● What to work on
Output only this range of the data below: the line that contains "- by rewrite setDayStatus_other_user." through the final line, both ends included, each retyped exactly.

*** Input material

Lemma find_snoc {A} (p : A -> bool) (l : list A) x :
  List.find p (l ++ [x])
  = match List.find p l with Some y => Some y | None => if p x then Some x else None end.
Proof.
  induction l as [|y l IH]; simpl; [done|]. by destruct (p y).
Qed.

Lemma find_filter_other {A} (p q : A -> bool) (l : list A) :
  (forall x, p x = true -> q x = true) ->
  List.find p (List.filter q l) = List.find p l.
Proof.
  intros H. induction l as [|x l IH]; simpl; [done|].
  destruct (p x) eqn:E.
  - rewrite (H x E). simpl. by rewrite E.
  - destruct (q x); simpl; [by rewrite E|done].
Qed.

Lemma existsb_filter_other {A} (p q : A -> bool) (l : list A) :
  (forall x, p x = true -> q x = true) ->
  existsb p (List.filter q l) = existsb p l.
Proof.
  intros H. induction l as [|x l IH]; simpl; [done|].
  destruct (p x) eqn:E.
  - rewrite (H x E). simpl. by rewrite E.
  - destruct (q x); simpl; [by rewrite E|done].
Qed.

(** The three places of the day that was set, in the stored document. *)
Lemma recordOn_after_set ts key d s extra (db : Store) :
  recordOn d (getUserData key (setDayStatus ts key d s extra db))
  = if String.eqb s "present" then Some true
    else if String.eqb s "absent" then Some false
    else None.
Proof.
  rewrite setDayStatus_stored. unfold recordOn. simpl.
  destruct (String.eqb s "present"); [by rewrite lookup_insert_eq|].
  destruct (String.eqb s "absent"); [by rewrite lookup_insert_eq|].
  by rewrite lookup_delete_eq.
Qed.

Lemma holiday_after_set ts key d s extra (db : Store) :
  List.find (isHolidayOn d)
    (default [] (holidays (getUserData key (setDayStatus ts key d s extra db))))
  = if String.eqb s "holiday"
    then Some (Holiday.mk d (orElse (holidayName extra) "Holiday"))
    else None.
Proof.
  rewrite setDayStatus_stored. simpl.
  destruct (String.eqb s "holiday").
  - rewrite find_snoc, find_filtered_out. by rewrite isHolidayOn_self.
  - apply find_filtered_out.
Qed.

Lemma notEnrolled_after_set ts key d s extra (db : Store) :
  includes d
    (default [] (notEnrolled (getUserData key (setDayStatus ts key d s extra db))))
  = String.eqb s "not-enrolled".
Proof.
  rewrite setDayStatus_stored. simpl.
  destruct (String.eqb s "not-enrolled").
  - unfold includes. rewrite existsb_snoc, String.eqb_refl. apply orb_true_r.
  - apply date_filtered_out.
Qed.

(** A day set present or absent reads back as such, and a day set as a
    holiday reads back as the holiday. *)
Lemma getDayStatus_marked ts key d s extra (db : Store) :
  s = "present" \/ s = "absent" ->
  getDayStatus key d (setDayStatus ts key d s extra db) = Some (Tag s).
Proof.
  intros Hs. unfold getDayStatus. rewrite recordOn_after_set.
  by destruct Hs as [-> | ->].
Qed.

Lemma getDayStatus_holiday ts key d extra (db : Store) :
  getDayStatus key d (setDayStatus ts key d "holiday" extra db)
  = Some (Tagged "holiday" (orElse (holidayName extra) "Holiday")).
Proof.
  unfold getDayStatus. by rewrite recordOn_after_set, holiday_after_set.
Qed.

(** X1.  Reading a day back after it was marked: [getDayStatus] answers
    with the status just written for present, absent and not-enrolled, with
    the holiday and its name (["Holiday"] when none or an empty one was given)
    for a holiday, and with [null] after any other status string, which
    clears the day whatever it was marked as before. *)
Theorem getDayStatus_setDayStatus ts key d s extra (db : Store) :
  getDayStatus key d (setDayStatus ts key d s extra db)
  = if String.eqb s "present" then Some (Tag "present")
    else if String.eqb s "absent" then Some (Tag "absent")
    else if String.eqb s "holiday"
      then Some (Tagged "holiday" (orElse (holidayName extra) "Holiday"))
    else if String.eqb s "not-enrolled" then Some (Tag "not-enrolled")
    else None.
Proof.
  unfold getDayStatus.
  rewrite recordOn_after_set, holiday_after_set, notEnrolled_after_set.
  destruct (String.eqb_spec s "present") as [->|H1]; [done|].
  destruct (String.eqb_spec s "absent") as [->|H2]; [done|].
  destruct (String.eqb_spec s "holiday") as [->|H3]; [done|].
  by destruct (String.eqb s "not-enrolled").
Qed.

(** X2.  Marking one day of one user changes the status of no other day
    and of no other user. *)
Theorem setDayStatus_other_days ts key d s extra key' d' (db : Store) :
  key' <> key \/ d' <> d ->
  getDayStatus key' d' (setDayStatus ts key d s extra db) = getDayStatus key' d' db.
Proof.
  intros Hne. unfold getDayStatus.
  destruct (decide (key' = key)) as [->|Hk];
    [|by rewrite setDayStatus_other_user].
  destruct Hne as [|Hd]; [done|].
  rewrite setDayStatus_stored. unfold recordOn. simpl.
  set (userData := getUserData key db).
  assert (Hrec : forall b : bool,
             (<[d := b]> (delete d (default ∅ (records userData))) : gmap string bool) !! d'
             = match records userData with Some m => m !! d' | None => None end).
  { intros b. rewrite lookup_insert_ne by done. rewrite lookup_delete_ne by done.
    by destruct (records userData). }
  assert (Hrec' : (delete d (default ∅ (records userData)) : gmap string bool) !! d'
                  = match records userData with Some m => m !! d' | None => None end).
  { rewrite lookup_delete_ne by done. by destruct (records userData). }
  assert (Hrecs :
            (if String.eqb s "present"
             then <[d := true]> (delete d (default ∅ (records userData)))
             else if String.eqb s "absent"
                  then <[d := false]> (delete d (default ∅ (records userData)))
                  else delete d (default ∅ (records userData))) !! d'
            = match records userData with Some m => m !! d' | None => None end).
  { by repeat case_match. }
  rewrite Hrecs. clear Hrec Hrec' Hrecs.
  assert (Hother : forall h, isHolidayOn d' h = true -> negb (isHolidayOn d h) = true).
  { intros h Hh. unfold isHolidayOn in *. apply String.eqb_eq in Hh.
    apply negb_true_iff, String.eqb_neq. congruence. }
  assert (Hhol :
            List.find (isHolidayOn d')
              (if String.eqb s "holiday"
               then List.filter (fun h => negb (isHolidayOn d h))
                      (default [] (holidays userData))
                    ++ [Holiday.mk d (orElse (holidayName extra) "Holiday")]
               else List.filter (fun h => negb (isHolidayOn d h))
                      (default [] (holidays userData)))
            = List.find (isHolidayOn d') (default [] (holidays userData))).
  { destruct (String.eqb s "holiday").
    - rewrite find_snoc, find_filter_other by done.
      destruct (List.find _ _); [done|].
      unfold isHolidayOn at 1. simpl.
      by destruct (String.eqb_spec d d').
    - by rewrite find_filter_other. }
  rewrite Hhol. clear Hhol.
  assert (Hinc :
            includes d'
              (if String.eqb s "not-enrolled"
               then List.filter (fun x => negb (String.eqb x d))
                      (default [] (notEnrolled userData)) ++ [d]
               else List.filter (fun x => negb (String.eqb x d))
                      (default [] (notEnrolled userData)))
            = includes d' (default [] (notEnrolled userData))).
  { assert (Hq : forall x, String.eqb d' x = true -> negb (String.eqb x d) = true).
    { intros x Hx. apply String.eqb_eq in Hx. subst x.
      by apply negb_true_iff, String.eqb_neq. }
    unfold includes. destruct (String.eqb s "not-enrolled").
    - rewrite existsb_snoc, existsb_filter_other by done.
      destruct (String.eqb_spec d' d); [done|]. by rewrite orb_false_r.
    - by rewrite existsb_filter_other. }
  by rewrite Hinc.
Qed.

Lemma setDayStatus_other_days_witness :
  getDayStatus "user" "2024-01-03"
    (setDayStatus 7 "user" "2024-01-02" "not-enrolled" (mkExtra None) term1Db)
  = Some (Tagged "holiday" "New Year").
Proof.
  rewrite (setDayStatus_other_days 7 "user" "2024-01-02" "not-enrolled" (mkExtra None)
             "user" "2024-01-03" term1Db); [reflexivity|].
  right. discriminate.
Defined.

(** X3.  Marking a day leaves every user's sessions, preset and weekly days
    off as they are: which days count as non-working is the same before
    and after. *)
Theorem setDayStatus_keeps_sessions ts key d s extra key' (db : Store) :
  let db' := setDayStatus ts key d s extra db in
  getAvailableSessions key' db' = getAvailableSessions key' db
  /\ getAlexaPresetSession key' db' = getAlexaPresetSession key' db
  /\ weeklyDaysOff (getUserData key' db') = weeklyDaysOff (getUserData key' db)
  /\ forall dateStr,
       isNonWorkingDay dateStr (getUserData key' db')
       = isNonWorkingDay dateStr (getUserData key' db).
Proof.
  intros db'. subst db'.
  unfold getAvailableSessions, getAlexaPresetSession, isNonWorkingDay.
  destruct (decide (key' = key)) as [->|Hk].
  - by rewrite setDayStatus_stored.
  - by rewrite setDayStatus_other_user.
Qed.

Lemma filter_filter_same {A} (p : A -> bool) (l : list A) :
  List.filter p (List.filter p l) = List.filter p l.
Proof.
  induction l as [|x l IH]; simpl; [done|].
  destruct (p x) eqn:E; simpl; [rewrite E; by f_equal|done].
Qed.

Lemma filter_snoc {A} (p : A -> bool) (l : list A) x :
  List.filter p (l ++ [x]) = List.filter p l ++ (if p x then [x] else []).
Proof. rewrite List.filter_app. simpl. by destruct (p x). Qed.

******

● Task response
  - by rewrite setDayStatus_other_user.
Qed.

Lemma filter_filter_same {A} (p : A -> bool) (l : list A) :
  List.filter p (List.filter p l) = List.filter p l.
Proof.
  induction l as [|x l IH]; simpl; [done|].
  destruct (p x) eqn:E; simpl; [rewrite E; by f_equal|done].
Qed.

Lemma filter_snoc {A} (p : A -> bool) (l : list A) x :
  List.filter p (l ++ [x]) = List.filter p l ++ (if p x then [x] else []).
Proof. rewrite List.filter_app. simpl. by destruct (p x). Qed.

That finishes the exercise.